◆ **Exercise instructions**: Would you please output, word for word, the span of the listing below that opens on the line containing "result (track_detection d) s = Ok tt /\" and closes on the line containing "destruct (decide (id"? Include both ends and nothing more.

◆ **Records supplied**:
::::::

(** *** Polygon mode *)

(** X13.  In polygon mode, for a detection of an uncounted track with a
    previous position, a count is recorded exactly when the centre of the
    current box is contained in the region. *)
Theorem polygon_crossing_by_centre s d label prev region pts :
  names s !! d_cls d = Some label ->
  last (history_of s (d_id d)) = Some prev ->
  d_id d ∉ count_ids s ->
  count_reg_pts s = Some pts -> (3 <= length pts)%nat ->
  counting_region s = Some region ->
  let s' := exec (track_detection d) s in
  result (track_detection d) s = Ok tt /\
  (contains region (bbox_center (d_box d)) = true ->
     count_ids s' = count_ids s ++ [d_id d] /\
     in_counts s' + out_counts s' = in_counts s + out_counts s + 1) /\
  (contains region (bbox_center (d_box d)) = false ->
     count_ids s' = count_ids s /\ in_counts s' = in_counts s /\
     out_counts s' = out_counts s).
Proof.
  intros Hl Hprev Hnew Hp Hlen Hr s'. subst s'. unfold exec, result.
  rewrite (track_detection_known s d label Hl), Hprev.
  destruct (prepared_fields s d label) as (Hc & Hi & Ho & Hp' & Hr' & _).
  rewrite (count_crossing_polygon _ _ _ _ (bbox_center (d_box d)) _ pts region)
    by (congruence || apply append_bounded_last).
  destruct (contains region (bbox_center (d_box d))) eqn:Hin.
  - rewrite (record_count_bucket _ _ _ _ _ _ (prepared_bucket s d label)).
    split; [done|]. split; [|done]. intros _.
    destruct (moves_in (d_box d) prev region); unfold counted_in, counted_out;
      cbn -[prepared]; rewrite Hc, Hi, Ho; split; (done || lia).
  - cbn [fst snd]. split; [done|]. split; [done|]. intros _. by rewrite Hc, Hi, Ho.
Qed.

(** *** Histories *)

Lemma track_detection_other_history s d id :
  id <> d_id d ->
  track_history (exec (track_detection d) s) !! id = track_history s !! id.
Proof.
  intros Hne.
  destruct (names s !! d_cls d) as [label|] eqn:Hl.
  2:{ unfold exec. by rewrite track_detection_unknown. }
  unfold exec. rewrite (track_detection_known s d label Hl).
  assert (track_history (prepared s d label) !! id = track_history s !! id) as Hprep.
  { unfold prepared. simpl. rewrite lookup_insert_ne by done. by case_bool_decide. }
  match goal with |- track_history (fst (count_crossing _ _ ?tl ?pv ?s1)) !! _ = _ =>
    destruct (count_crossing_cases s1 d label tl pv) as [Heq|(_ & p & region & _ & Heq)];
    [ unfold exec in Heq; rewrite Heq
    | rewrite Heq;
      destruct (record_count_totals s1 d label p region) as (_ & _ & Hh & _);
      unfold exec in Hh; rewrite Hh ]
  end; done.
Qed.

Lemma track_detection_history_nonempty d s :
  history_nonempty s -> history_nonempty (exec (track_detection d) s).
Proof.
  intros Hinv id l.
  destruct (decide (id = d_id d)) as [->|Hne].
  - destruct (names s !! d_cls d) as [label|] eqn:Hl.
    + rewrite (track_detection_history s d label Hl). intros [= <-] Hnil.
      pose proof (append_bounded_last (history_of s (d_id d)) (bbox_center (d_box d))) as Hlast.
      by rewrite Hnil in Hlast.
    + unfold exec. rewrite track_detection_unknown by done. apply Hinv.
  - rewrite track_detection_other_history by done. apply Hinv.
Qed.

(** X14.  In every state of a session each recorded history holds at
    least one and at most 30 positions. *)
Theorem history_between_1_and_30 s id l :
  reachable s -> track_history s !! id = Some l ->
  (1 <= length l <= 30)%nat.
Proof.
  intros Hs Hl. split; [|by eapply reachable_history_inv].
  assert (history_nonempty s) as Hne.
  { clear Hl. induction Hs as [? ? ? ? ? ? s Hinit|s f _ IH].
    - apply init_fresh in Hinit as (_ & _ & _ & Hh & _).
      intros id' l'. by rewrite Hh, lookup_empty.
    - apply (generate_heatmap_inv history_nonempty); try done.
      intros. by apply track_detection_history_nonempty. }
  specialize (Hne id l Hl). destruct l; [done | simpl; lia].
Qed.

(** X15.  Processing a detection of a named class sets the history of
    its track to the old one with the new box centre at the end, without
    its oldest entry when it already held 30, and touches no other track;
    this holds whether or not the counting that follows raises. *)
Theorem history_update_fifo s d label :
  reachable s ->
  names s !! d_cls d = Some label ->
  let s' := exec (track_detection d) s in
  let old := history_of s (d_id d) in
  track_history s' !! d_id d
  = Some (if decide (length old < 30)%nat then old ++ [bbox_center (d_box d)]
          else drop 1 old ++ [bbox_center (d_box d)]) /\
  forall id, id <> d_id d -> track_history s' !! id = track_history s !! id.
Proof.
  intros Hs Hl s' old. subst s' old. split.
  - rewrite (track_detection_history s d label Hl). f_equal.
    case_decide as Hlen; [by apply append_bounded_room|].
    assert (length (history_of s (d_id d)) <= 30)%nat as Hmax.
    { unfold history_of. destruct (track_history s !! d_id d) as [l|] eqn:E; simpl; [|lia].
      by eapply reachable_history_inv. }
    destruct (history_of s (d_id d)) as [|x l]; [simpl in *; lia|].
    change (drop 1 (x :: l)) with l. apply append_bounded_full. lia.
  - intros id Hne. by apply track_detection_other_history.
Qed.

(** *** The shape of a frame's processing *)

Lemma generate_heatmap_unfold f s :
  generate_heatmap f s =
    match frame_loop f (decayed f s) with
    | (s', Ok _) =>
        (s', Ok (if env_check s && view_img s && f_key_q f then RetNone else RetImage))
    | (s', Raise e) => (s', Raise e)
    end.
Proof.
  unfold generate_heatmap, decayed, frame_loop, bind, get, modify, ret.
  destruct (initialized s); cbv beta iota;
    match goal with |- context [(if truthy ?x then ?a else ?b) ?s0] =>
      destruct ((if truthy x then a else b) s0) as [s' [[]|e]] end;
    try done; by destruct (env_check s && view_img s && f_key_q f).
Qed.

Lemma generate_heatmap_exec f s :
  exec (generate_heatmap f) s = exec (frame_loop f) (decayed f s).
Proof.
  unfold exec. rewrite generate_heatmap_unfold.
  by destruct (frame_loop f (decayed f s)) as [s' [[]|e]].
Qed.

(** A property that holds when the loops start and is kept by the loop
    body holds when the frame is done. *)
Lemma generate_heatmap_inv_from f s (P : t -> Prop) :
  P (decayed f s) ->
  (forall d s', d ∈ dets_of f -> P s' -> P (exec (track_detection d) s')) ->
  P (exec (generate_heatmap f) s).
Proof.
  intros Hstart Hbody. rewrite generate_heatmap_exec.
  unfold frame_loop, iterate, dets_of in *.
  destruct (f_dets f) as [[|d ds]|]; simpl in *; try done.
  by apply (for_each_inv P track_detection (d :: ds)).
Qed.


(** *** Outcome of a frame *)




(** *** What one detection does to the counters *)

(** After a detection of a named class the object is the prepared one,
    or the prepared one with one crossing recorded IN or OUT for a track
    that was not counted. *)
Lemma track_detection_effect s d label :
  names s !! d_cls d = Some label ->
  let s1 := prepared s d label in
  let b := counts_of (class_wise_count s) label in
  let s' := exec (track_detection d) s in
  s' = s1 \/
  ((d_id d ∉ count_ids s) /\
   (s' = counted_in s1 (d_id d) label b \/ s' = counted_out s1 (d_id d) label b)).
Proof.
  intros Hl s1 b s'. subst s' s1 b. unfold exec.
  rewrite (track_detection_known s d label Hl).
  match goal with |- fst (count_crossing _ _ ?tl ?pv ?s1) = _ \/ _ =>
    destruct (count_crossing_cases s1 d label tl pv) as [Heq|(Hnew & p & region & _ & Heq)] end.
  - by left.
  - right. destruct (prepared_fields s d label) as (Hc & _). rewrite Hc in Hnew.
    split; [done|]. rewrite Heq.
    rewrite (record_count_bucket _ _ _ _ _ _ (prepared_bucket s d label)).
    destruct (moves_in (d_box d) p region); auto.
Qed.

::::::

◆ **Solution to the exercise**:
  result (track_detection d) s = Ok tt /\
  (contains region (bbox_center (d_box d)) = true ->
     count_ids s' = count_ids s ++ [d_id d] /\
     in_counts s' + out_counts s' = in_counts s + out_counts s + 1) /\
  (contains region (bbox_center (d_box d)) = false ->
     count_ids s' = count_ids s /\ in_counts s' = in_counts s /\
     out_counts s' = out_counts s).
Proof.
  intros Hl Hprev Hnew Hp Hlen Hr s'. subst s'. unfold exec, result.
  rewrite (track_detection_known s d label Hl), Hprev.
  destruct (prepared_fields s d label) as (Hc & Hi & Ho & Hp' & Hr' & _).
  rewrite (count_crossing_polygon _ _ _ _ (bbox_center (d_box d)) _ pts region)
    by (congruence || apply append_bounded_last).
  destruct (contains region (bbox_center (d_box d))) eqn:Hin.
  - rewrite (record_count_bucket _ _ _ _ _ _ (prepared_bucket s d label)).
    split; [done|]. split; [|done]. intros _.
    destruct (moves_in (d_box d) prev region); unfold counted_in, counted_out;
      cbn -[prepared]; rewrite Hc, Hi, Ho; split; (done || lia).
  - cbn [fst snd]. split; [done|]. split; [done|]. intros _. by rewrite Hc, Hi, Ho.
Qed.

(** *** Histories *)

Lemma track_detection_other_history s d id :
  id <> d_id d ->
  track_history (exec (track_detection d) s) !! id = track_history s !! id.
Proof.
  intros Hne.
  destruct (names s !! d_cls d) as [label|] eqn:Hl.
  2:{ unfold exec. by rewrite track_detection_unknown. }
  unfold exec. rewrite (track_detection_known s d label Hl).
  assert (track_history (prepared s d label) !! id = track_history s !! id) as Hprep.
  { unfold prepared. simpl. rewrite lookup_insert_ne by done. by case_bool_decide. }
  match goal with |- track_history (fst (count_crossing _ _ ?tl ?pv ?s1)) !! _ = _ =>
    destruct (count_crossing_cases s1 d label tl pv) as [Heq|(_ & p & region & _ & Heq)];
    [ unfold exec in Heq; rewrite Heq
    | rewrite Heq;
      destruct (record_count_totals s1 d label p region) as (_ & _ & Hh & _);
      unfold exec in Hh; rewrite Hh ]
  end; done.
Qed.

Lemma track_detection_history_nonempty d s :
  history_nonempty s -> history_nonempty (exec (track_detection d) s).
Proof.
  intros Hinv id l.
  destruct (decide (id = d_id d)) as [->|Hne].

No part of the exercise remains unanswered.